Once, while procrastinating, I imagined an argument between the personification of Procrastination–an ugly, slimy beast with multiple tentacles–and the Muse, who I pictured as a slight, willowy thing with long, curly hair–not even a little bit like how I picture my own Muse. I was so captivated by this argument that I did actually write some of it, but I haven’t finished it. When I left, Procrastination was winning, as he usually does. - Naming Characters. Does EVERY character really need a name? The answer, of course, is YES, and it sucks. I hate it when I have a well-drawn character in my head and s/he doesn’t tell me his/her name, because then I have to come up with one. Naming my real-life children was not as hard as this is. When I can’t think of a name and just need to get on with it, I use GIRAFFE as a placeholder. I think the African savanna might have fewer giraffes than one of my current works in progress.
The other thing that happens with male characters specifically, is that I always think: “His name is Tim.” FOR EVERY GUY. I have no idea why, it’s just always been this way. I uncovered some of my early stories (ugh) and nearly all of them have characters named Tim. Whatever Will Be has a character named Tim. Now I tell myself, “HIS NAME IS NOT TIM, VICKIE, YOU CAN’T USE IT EVERY TIME.” Then I slap in a GIRAFFE and move on. - Sex scenes. I have deep admiration for anyone who can write good erotic fiction, because God knows I love reading it (you do, too, don’t lie), but sex scenes are SO HARD TO WRITE. I always think mine seem forced and unnatural. When I know I am approaching a part of my plot that seems it will require one, I dread it and do one of the following: 1) change the lead-up so I can skip it or gloss over it; or 2) write it as quickly as possible and think “I can fix it on rewrite.” Then on rewrite, I go back and change the lead-up so I can skip it or gloss over it. Some do get left in, and I never think they’re very good.
- Titles. WHY IS IT SO HARD TO TITLE? For most of its existence (more than seventeen years, for those keeping score at home) Whatever Will Be was called “April”–the name of one of the primary characters. When I sent the first draft to beta readers, it was “Untitled.” The title occurred to me in a flash one day and I’m still not sold on it. Another work-in-progress is called “Laura,” again, after one of the primary characters. I can’t keep doing this. These aren’t American Girl novels.
This hard-titling thing is not true for every writer. I have a writer colleague who almost always comes up with a title first, and they are SPECTACULAR. He writes titles that make me say “I really want to read that.” I wish I could do that. I am insanely jealous. - WRITING IS HARD. Oh, man, is it ever.

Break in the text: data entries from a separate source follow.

(* ===== verification/KeyringMessage.v ===== *)
(** * KeyringMessage: the messages and requests that the key ring builds (for [Keyring])

    The content of a message with the acknowledgement that is embedded in it, and the
    objects that ask for public keys. *)

From S2P Require Import Prelude Endian Buffer NetAddress OpenSSL Proto ProtoSpec NetText KeyValue Pow Base58 Address Outgoings Ecc Keys HashTable Connection Crypto CryptoSpec Network Keyring.

(** ** Blobs with cells that are not set *)

Lemma blob_write_spec type A B C l off :
  off = zlen A -> zlen l = zlen B ->
  blob_write off l (DynBlob type (A ++ B ++ C)) = Ok (DynBlob type (A ++ (Some <$> l) ++ C)).
Proof.
  intros -> Hl. unfold blob_write, write_cells. cbn [db_cells db_type].
  rewrite !zlen_app. zlen_pose. rewrite (proj2 (Z.leb_le _ _)), (proj2 (Z.leb_le _ _)) by lia. cbn [andb]. rewrite bind_ret_l. do 3 f_equal.
  - apply take_app_length'. unfold zlen. lia.
  - f_equal. rewrite app_assoc. apply drop_app_length'. rewrite length_app. unfold zlen in *. lia.
Qed.

Lemma blob_read_spec type A l C off n :
  off = zlen A -> n = zlen l -> blob_read off n (DynBlob type (A ++ (Some <$> l) ++ C)) = Ok l.
Proof.
  intros -> ->. unfold blob_read. cbn [db_cells]. rewrite !zlen_app, zlen_fmap. zlen_pose.
  rewrite !(proj2 (Z.leb_le _ _)) by lia. cbn [andb].
  rewrite (drop_app_length' A) by (unfold zlen; lia). rewrite (take_app_length' (Some <$> l)) by (rewrite length_fmap; unfold zlen; lia).
  by rewrite all_some_fmap.
Qed.

(** ** The content of a message *)

Section message.
Context `{DigestLaws} `{BigNumLaws} `{!Elliptic} `{!EllipticLaws}.

Definition message_text (m : ntb_keyring_message) (content ack : list Z) : msg_text :=
  let key := ms_from_key m in
  MsgText 1 (addr_version (key_address key)) (addr_stream (key_address key)) NTB_PROTO_PUBKEY_BEHAVIORS
    (network_key (key_signing_key key)) (network_key (key_encryption_key key)) (u64 (key_nonce_trials_per_byte key))
    (u64 (key_payload_length_extra_bytes key)) (addr_ripe (ms_to_address m)) (u64 (ms_content_encoding m)) content ack.

(** What precedes the acknowledgement. *)
Definition unacked_text (m : msg_text) : list Z :=
  head_text m ++ (mt_signing_key m ++ mt_encryption_key m) ++ difficulty_text m ++ mt_ripe m ++ body_text m ++ mt_message m.

Lemma signed_text_split m : signed_text m = unacked_text m ++ enc_var_int (zlen (mt_ack m)) ++ mt_ack m.
Proof. unfold signed_text, unacked_text. by rewrite <- !app_assoc. Qed.

Definition message_ok (m : ntb_keyring_message) : Prop :=
  key_ok (ms_from_key m) /\ address_wf (ms_to_address m).

(** The object of the acknowledgement behind its nonce. *)
Definition ack_object (timestamp : Z) (m : ntb_keyring_message) (ackdata : list Z) : list Z :=
  be_split 8 (u64 timestamp) ++ enc_var_int (addr_stream (key_address (ms_from_key m))) ++ ackdata.

Lemma zlen_difficulty_text m : zlen (difficulty_text m) <= 18.
Proof.
  unfold difficulty_text. case_match; [|done]. cbn [enc_arguments enc_argument two_ints fst snd]. rewrite app_nil_r, zlen_app.
  pose proof (zlen_enc_var_int (mt_nonce_trials m)). pose proof (zlen_enc_var_int (mt_extra_bytes m)). lia.
Qed.

Lemma appends_difficulty key b m content ack :
  ms_from_key m = key -> fits b 64 ->
  appends b (if 3 <=? addr_version (key_address key) then
               b ← ntb_proto_add_var_int b (u64 (key_nonce_trials_per_byte key));
               ntb_proto_add_var_int b (u64 (key_payload_length_extra_bytes key))
             else Ok b) (difficulty_text (message_text m content ack)).
Proof.
  intros <- [Hwf Hf]. unfold difficulty_text. cbn [message_text mt_address_version mt_nonce_trials mt_extra_bytes].
  case_match; [|exists b; split_and!; [done|done|rewrite zlen_nil; lia|by rewrite app_nil_r]].
  cbn [enc_arguments enc_argument two_ints fst snd]. rewrite app_nil_r.
  pose proof (zlen_enc_var_int (u64 (key_nonce_trials_per_byte (ms_from_key m)))).
  pose proof (zlen_enc_var_int (u64 (key_payload_length_extra_bytes (ms_from_key m)))). zlen_pose.
  eapply appends_bind; [apply appends_add_var_int; [apply u64_range|split; [done|lia]]|]. intros b1 _ W1 L1.
  apply appends_add_var_int; [apply u64_range|split; [done|lia]].
Qed.

(** The part of [build_message] in front of the acknowledgement. *)
Definition build_unacked (m : ntb_keyring_message) (content : list Z) (b : ntb_buffer) : result unit ntb_buffer :=
  let from_key := ms_from_key m in
  b ← ntb_proto_add_var_int b 1;
  b ← ntb_proto_add_var_int b (addr_version (key_address from_key));
  b ← ntb_proto_add_var_int b (addr_stream (key_address from_key));
  b ← ntb_proto_add_32 b NTB_PROTO_PUBKEY_BEHAVIORS;
  b ← ntb_proto_add_public_key b (public_octets (key_signing_key from_key));
  b ← ntb_proto_add_public_key b (public_octets (key_encryption_key from_key));
  b ← (if 3 <=? addr_version (key_address from_key) then
         b ← ntb_proto_add_var_int b (u64 (key_nonce_trials_per_byte from_key));
         ntb_proto_add_var_int b (u64 (key_payload_length_extra_bytes from_key))
       else Ok b);
  b ← ntb_buffer_append b (addr_ripe (ms_to_address m));
  b ← ntb_proto_add_var_int b (u64 (ms_content_encoding m));
  b ← ntb_proto_add_var_int b (zlen content);
  ntb_buffer_append b content.

Lemma build_message_unfold timestamp m content :
  build_message timestamp m content =
  b ← ntb_blob_dynamic_init;
  let message_offset := buf_length b in
  b ← build_unacked m content b;
  '(b, ack_offset, msg_length) ← add_ackdata_to_message timestamp m b;
  Ok (ntb_blob_dynamic_end NTB_PROTO_INV_TYPE_MSG b, ack_offset - message_offset, msg_length).
Proof.
  unfold build_message, build_unacked. destruct ntb_blob_dynamic_init as [b| | |]; [|done..]. rewrite !bind_ret_l.
  repeat match goal with |- (x ← ?r; _) = (_ ← (y ← ?r; _); _) => destruct r as [?| | |]; [rewrite !bind_ret_l|done..] end.
  reflexivity.
Qed.

Lemma build_unacked_spec m content ack b :
  message_ok m -> zlen content < 2 ^ 28 -> fits b (2 ^ 30) ->
  appends b (build_unacked m content b) (unacked_text (message_text m content ack)).
Proof.
  intros ((Hwf & (ds & Hs) & (de & He)) & Hto) Hz [Wb Lb]. destruct Hwf as ((Hv & Hv') & (Hst & Hst') & _). destruct Hto as (_ & _ & Hr & _).
  destruct (network_key_spec _ _ Hs) as (Hsz & _), (network_key_spec _ _ He) as (Hez & _). unfold build_unacked, unacked_text.
  pose proof (zlen_difficulty_text (message_text m content ack)) as Hdz.
  set (t := message_text m content ack) in *. set (key := ms_from_key m) in *.
  assert (Hh : head_text t = enc_var_int 1 ++ enc_var_int (addr_version (key_address key)) ++ enc_var_int (addr_stream (key_address key)) ++
    be_split 4 NTB_PROTO_PUBKEY_BEHAVIORS).
  { unfold head_text. cbn [enc_arguments enc_argument head_args fst snd]. by rewrite app_nil_r. }
  assert (Hb : body_text t = enc_var_int (u64 (ms_content_encoding m)) ++ enc_var_int (zlen content)).
  { unfold body_text. cbn [enc_arguments enc_argument two_ints fst snd]. by rewrite app_nil_r. }
  rewrite Hh, Hb, <- !app_assoc. cbn [mt_signing_key mt_encryption_key mt_ripe mt_message t message_text].
  fold key. pose proof (zlen_enc_var_int 1). pose proof (zlen_enc_var_int (addr_version (key_address key))).
  pose proof (zlen_enc_var_int (addr_stream (key_address key))). pose proof (zlen_enc_var_int (u64 (ms_content_encoding m))).
  pose proof (zlen_enc_var_int (zlen content)). zlen_pose. pose proof (zlen_nonneg (addr_ripe (ms_to_address m))).
  assert (Hrz : zlen (addr_ripe (ms_to_address m)) = 20) by (unfold zlen; rewrite Hr; done).
  eapply appends_bind; [apply appends_add_var_int; [lia|split; [done|lia]]|]. intros b1 _ W1 L1.
  eapply appends_bind; [apply appends_add_var_int; [lia|split; [done|lia]]|]. intros b2 _ W2 L2.
  eapply appends_bind; [apply appends_add_var_int; [lia|split; [done|lia]]|]. intros b3 _ W3 L3.
  eapply appends_bind; [apply appends_add_32; [split; [done|lia]|unfold NTB_PROTO_PUBKEY_BEHAVIORS; lia]|]. intros b4 _ W4 L4. rewrite zlen_be_split in L4.
  eapply appends_bind; [apply appends_public_key; [by eapply public_octets_length|split; [done|lia]]|]. intros b5 _ W5 L5. fold (network_key (key_signing_key key)) in L5.
  eapply appends_bind; [apply appends_public_key; [by eapply public_octets_length|split; [done|lia]]|]. intros b6 _ W6 L6. fold (network_key (key_encryption_key key)) in L6.
  eapply appends_bind; [apply (appends_difficulty key b6 m content ack); [done|split; [done|lia]]|]. intros b7 _ W7 L7. fold t in L7.
  eapply appends_bind; [apply appends_append; split; [done|lia]|]. intros b8 _ W8 L8.
  eapply appends_bind; [apply appends_add_var_int; [apply u64_range|split; [done|lia]]|]. intros b9 _ W9 L9.
  eapply appends_bind; [apply appends_add_var_int; [lia|split; [done|lia]]|]. intros b10 _ W10 L10.
  apply appends_append. split; [done|lia].
Qed.

(** ** The acknowledgement *)

(** The packet without its checksum and the nonce. *)
Definition ack_cells (junk : list (option Z)) (object : list Z) : list (option Z) :=
  (Some <$> ntb_proto_magic ++ padded_command (str_bytes "msg") ++ be_split 4 (8 + zlen object)) ++ junk ++ (Some <$> object).

Lemma add_ackdata_spec timestamp m ackdata b :
  0 <= addr_stream (key_address (ms_from_key m)) < 256 -> ms_ackdata m = Some ackdata -> length ackdata = NTB_PROTO_ACKDATA_SIZE -> fits b 1024 ->
  let object := ack_object timestamp m ackdata in
  exists b' junk, add_ackdata_to_message timestamp m b = Ok (b', buf_length b + 1, 32 + zlen object) /\ zlen junk = 12 /\
    40 <= zlen object < 50 /\ grows b b' ([Some (32 + zlen object)] ++ ack_cells junk object).
Proof.
  intros Hst Ea Hla [Wb Lb] object. pose proof (zlen_cells b Wb) as Hzc. pose proof (zlen_enc_var_int (addr_stream (key_address (ms_from_key m)))) as Hv.
  assert (Hoz : zlen object = 8 + (zlen (enc_var_int (addr_stream (key_address (ms_from_key m)))) + 32)).
  { unfold object, ack_object. rewrite !zlen_app, zlen_be_split. unfold zlen at 2. by rewrite Hla. }
  zlen_pose. unfold add_ackdata_to_message.
  destruct (room_spec b 1) as (b1 & j1 & -> & G1 & Hj1); [split; [done|lia]|lia|]. rewrite bind_ret_l. pose proof G1 as (W1 & L1 & _). rewrite Hj1 in L1.
  destruct (grow_step b1 (fun b => ntb_buffer_append b ntb_proto_magic) _ _ (appends_append b1 ntb_proto_magic)) as (b2 & -> & G2 & W2 & L2);
    [done|change (zlen ntb_proto_magic) with 4; lia|]. rewrite bind_ret_l. change (zlen ntb_proto_magic) with 4 in L2.
  destruct (grow_step b2 (fun b => ntb_buffer_append b ack_command) _ _ (appends_append b2 ack_command)) as (b3 & -> & G3 & W3 & L3);
    [done|change (zlen ack_command) with 12; lia|]. rewrite bind_ret_l. change (zlen ack_command) with 12 in L3.
  replace (buf_length b3 + 4 + 4 + 8) with (buf_length b3 + 16) by lia.
  destruct (room_spec b3 16) as (b4 & j4 & -> & G4 & Hj4); [split; [done|lia]|lia|]. rewrite bind_ret_l. pose proof G4 as (W4 & L4 & _). rewrite Hj4 in L4.
  destruct (grow_step b4 (fun b => ntb_proto_add_64 b (u64 timestamp)) _ 8 (fun Hf => appends_add_64 b4 _ Hf (u64_range _))) as (b5 & -> & G5 & W5 & L5);
    [done|lia|]. rewrite bind_ret_l. rewrite zlen_be_split in L5.
  destruct (grow_step b5 (fun b => ntb_proto_add_var_int b (addr_stream (key_address (ms_from_key m)))) _ 9
    (appends_add_var_int b5 (addr_stream (key_address (ms_from_key m))) ltac:(lia))) as (b6 & -> & G6 & W6 & L6); [done|lia|]. rewrite bind_ret_l.
  rewrite Ea. cbn [need]. rewrite bind_ret_l. assert (Hza : zlen ackdata = 32) by (unfold zlen; by rewrite Hla).
  destruct (grow_step b6 (fun b => ntb_buffer_append b ackdata) _ _ (appends_append b6 ackdata)) as (b7 & -> & G7 & W7 & L7); [done|lia|]. rewrite bind_ret_l.
  assert (Hml : u32 (buf_length b7 - buf_length b1) = 32 + zlen object) by (rewrite u32_small; lia).
  rewrite Hml. unfold c_assert. rewrite (proj2 (Z.ltb_lt _ _)) by lia. rewrite bind_ret_l.
  destruct (split_room j4 4) as (jl & jk & -> & Hjl); [lia..|]. rewrite zlen_app in Hj4.
  assert (G : grows b b7 (j1 ++ (Some <$> ntb_proto_magic ++ ack_command) ++ jl ++ jk ++ (Some <$> object))).
  { pose proof (grows_trans _ _ _ _ _ G1 (grows_trans _ _ _ _ _ G2 (grows_trans _ _ _ _ _ G3 (grows_trans _ _ _ _ _ G4
      (grows_trans _ _ _ _ _ G5 (grows_trans _ _ _ _ _ G6 G7)))))) as G. unfold object, ack_object. rewrite !fmap_app. by rewrite <- !app_assoc in G |- *. }
  destruct G as (_ & L & C). rewrite u8_small by lia.
  destruct (buf_write_cells b7 (cells b) j1 ((Some <$> ntb_proto_magic ++ ack_command) ++ jl ++ jk ++ (Some <$> object)) [32 + zlen object] (buf_length b1 - 1))
    as (b8 & -> & W8 & L8 & C8); [done|done|lia|done|]. rewrite bind_ret_l.
  destruct (buf_write_cells b8 (cells b ++ (Some <$> [32 + zlen object]) ++ (Some <$> ntb_proto_magic ++ ack_command)) jl (jk ++ (Some <$> object))
    (be_split 4 (u32 (32 + zlen object - NTB_PROTO_HEADER_SIZE))) (buf_length b1 + 16)) as (b9 & -> & W9 & L9 & C9); [done| | | |].
  { rewrite C8. by rewrite <- !app_assoc. }
  { rewrite !zlen_app, !zlen_fmap. change (zlen [32 + zlen object]) with 1. change (zlen (ntb_proto_magic ++ ack_command)) with 16. lia. }
  { by rewrite zlen_be_split. }
  rewrite bind_ret_l. exists b9, jk. split; [by rewrite L1|]. split; [lia|]. split; [lia|].
  assert (Hm : u32 (32 + zlen object - NTB_PROTO_HEADER_SIZE) = 8 + zlen object) by (unfold NTB_PROTO_HEADER_SIZE; rewrite u32_small; lia).
  split_and!; [done| |].
  - rewrite L9, L8, L. unfold ack_cells. rewrite !zlen_app, !zlen_fmap, !zlen_app, zlen_be_split. change (zlen (padded_command _)) with 12.
    change (zlen ack_command) with 12. change (zlen [Some (32 + zlen object)]) with 1. lia.
  - rewrite C9, Hm. unfold ack_cells. change ack_command with (padded_command (str_bytes "msg")). rewrite !fmap_app, <- !app_assoc. done.
Qed.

Writer’s block hits hard and often, and takes many forms. Sometimes, I can’t think of a single thing to put on the page, but more often, I can picture the scene perfectly in my head, and when I put it on the page, there’s something not quite right about it. And that something is everything.
Writing–by its very nature–is a lonely business, performed by a solitary person in the space between their brain and (usually) a computer screen. Sure, there are several people talking in my head, but no one can hear them but me, and I know they only exist insofar as I have created them. When things go horribly wrong–as they are often wont to do–the list of people who understand the frustration is often slim. That’s where it helps to have a friend to commiserate with, and also to share joys and triumphs, which happen less often but make the whole business worth it.
So yeah, writing is hard. If it were easy, everyone would do it. If you plow through the hard, you just might get to the place where the magic happens.